The human brain remains an object of interest for many researchers, as there are many trait that remains unexplained. A new study conducted by a team of research might explain why humans are more likely to make faulty decisions in some cases.

Previous research has showed that the brain prefers to be exposed to experiences that will have a happy ending. It will also tend to undermine the importance of negative events that happened in the past, a tendency that becomes more pronounced as time passes.

Biased brain

When humans need to make a decision to regions of the brain will compete. One of them would convince the brain that experiences which ended well are more beneficial even if they started badly, while the other will undermine experiences that started well but didn’t end well.

As the brain is more focused on the final moments of memory, one would feel tempted to go to a restaurant where they enjoyed a good meal in the past even if they had to wait for more for it or there were other inconveniences before the food arrived.

Best interests

It is important to pay attention to what we remember when making a decision since the default temptation of chasing a happy ending can favor the tendency to make a bad decision.
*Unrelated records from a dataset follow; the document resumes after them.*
(** C2, as the code has it.  A sequence with declared length [L]
    decodes to exactly [L] elements, or decoding raises when the stream
    does not hold [L] element records; encoding a decoded sequence
    writes [L] and then the [L] records.  A dictionary with declared
    length [L] decodes from exactly [L] pair records, or decoding
    raises; its value has one pair per distinct key, at most [L] and
    [L] exactly when the keys are pairwise distinct; encoding a decoded
    dictionary writes the number of its pairs and then that many
    records. *)
Theorem container_declared_length :
  (forall bs L body,
      UBInt32 bs = Some (L, body) ->
      match Array (Z.to_nat L) parse_Field body with
      | Some (items, rest) =>
          Collection_decode parse_Field bs = Ok (items, rest)
          /\ Z.of_nat (length items) = L
      | None => Collection_decode parse_Field bs = Raise ConstructError
      end)
  /\ (forall bs items rest recs,
         Collection_decode parse_Field bs = Ok (items, rest) ->
         mapM build_Field items = Some recs ->
         exists L body hdr,
           UBInt32 bs = Some (L, body)
           /\ Z.of_nat (length items) = L
           /\ length recs = length items
           /\ Collection_encode build_Field items
              = Some (hdr ++ concat recs)
           /\ forall rest', UBInt32 (hdr ++ rest') = Some (L, rest'))
  /\ (forall bs L body,
         UBInt32 bs = Some (L, body) ->
         match Array (Z.to_nat L) (Dictionary_item parse_Field) body with
         | Some (pairs, rest) =>
             Dictionary_decode parse_Field bs = Ok (dict pairs, rest)
             /\ Z.of_nat (length pairs) = L
             /\ size (dict pairs) = size (list_to_set pairs.*1 : gset Field)
             /\ Z.of_nat (size (dict pairs)) <= L
             /\ (Z.of_nat (size (dict pairs)) = L <-> NoDup pairs.*1)
         | None => Dictionary_decode parse_Field bs = Raise ConstructError
         end)
  /\ (forall bs d rest recs,
         Dictionary_decode parse_Field bs = Ok (d, rest) ->
         mapM (Dictionary_item_build build_Field) (map_to_list d)
         = Some recs ->
         exists hdr,
           length recs = size d
           /\ Dictionary_encode build_Field d = Some (hdr ++ concat recs)
           /\ forall rest',
               UBInt32 (hdr ++ rest') = Some (Z.of_nat (size d), rest'))
  /\ (forall bs,
         UBInt32 bs = None ->
         Collection_decode parse_Field bs = Raise ConstructError
         /\ Dictionary_decode parse_Field bs = Raise ConstructError).
Proof.
  split; [|split; [|split; [|split]]].
  - intros bs L body HL.
    rewrite (Collection_decode_length _ _ _ _ HL).
    pose proof (UBInt32_range _ _ _ HL) as Hrange.
    destruct (Array (Z.to_nat L) parse_Field body) as [[items rest] |] eqn:E;
      [|reflexivity].
    split; [reflexivity|]. rewrite (Array_length _ _ _ _ _ E). lia.
  - intros bs items rest recs Hdec Hrecs.
    destruct (UBInt32 bs) as [[L body] |] eqn:HL.
    + pose proof (UBInt32_range _ _ _ HL) as Hrange.
      rewrite (Collection_decode_length _ _ _ _ HL) in Hdec.
      destruct (Array (Z.to_nat L) parse_Field body) as [[items' rest'] |]
        eqn:E; [|discriminate].
      injection Hdec as -> ->.
      pose proof (Array_length _ _ _ _ _ E) as Hlen.
      destruct (Array_build_records build_Field items recs)
        as (hdr & _ & Hparse & Hbuild & Hn); [lia | exact Hrecs |].
      exists L, body, hdr.
      replace L with (Z.of_nat (length items)) by lia.
      repeat split; auto.
    + unfold Collection_decode, Collection_parse in Hdec.
      rewrite HL in Hdec. discriminate.
  - intros bs L body HL.
    rewrite (Dictionary_decode_length _ _ _ _ HL).
    pose proof (UBInt32_range _ _ _ HL) as Hrange.
    destruct (Array (Z.to_nat L) (Dictionary_item parse_Field) body)
      as [[pairs rest] |] eqn:E; [|reflexivity].
    pose proof (Array_length _ _ _ _ _ E) as Hlen.
    destruct (key_set_size pairs.*1) as [Hle Heq].
    rewrite length_fmap in Hle, Heq. rewrite dict_size.
    repeat split; try reflexivity; try lia.
    + intros E'. apply Heq. lia.
    + intros Hnd. apply Heq in Hnd. lia.
  - intros bs d rest recs Hdec Hrecs.
    destruct (UBInt32 bs) as [[L body] |] eqn:HL.
    + pose proof (UBInt32_range _ _ _ HL) as Hrange.
      rewrite (Dictionary_decode_length _ _ _ _ HL) in Hdec.
      destruct (Array (Z.to_nat L) (Dictionary_item parse_Field) body)
        as [[pairs rest'] |] eqn:E; [|discriminate].
      injection Hdec as <- ->.
      pose proof (Array_length _ _ _ _ _ E) as Hlen.
      destruct (key_set_size pairs.*1) as [Hle _].
      rewrite length_fmap, <- dict_size in Hle.
      destruct (Array_build_records (Dictionary_item_build build_Field)
                  (map_to_list (dict pairs)) recs)
        as (hdr & _ & Hparse & Hbuild & Hn);
        [rewrite length_map_to_list; lia | exact Hrecs |].
      rewrite length_map_to_list in Hparse, Hbuild, Hn.
      exists hdr. repeat split; auto.
      unfold Dictionary_encode, Dictionary_build, Dictionary_to_value.
      cbn [Container.length Container.items].
      rewrite length_map_to_list. exact Hbuild.
    + unfold Dictionary_decode, Dictionary_parse in Hdec.
      rewrite HL in Hdec. discriminate.
  - intros bs HL.
    unfold Collection_decode, Collection_parse, Dictionary_decode,
      Dictionary_parse.
    rewrite HL. split; reflexivity.
Qed.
Know as the happy end effect; this trend is based on past decisions that ended well, even if the context wasn’t as great as it could have been.

While some of the decisions can be quite minor, others can lead to long-term consequences, which are far from being pleasant, and the brain will be convinced that the right choice was made in time. The study also challenges a past belief, which argued that poor decisions are encouraged by the amygdala, as it appears that overall decision-making mechanics are tied to the region.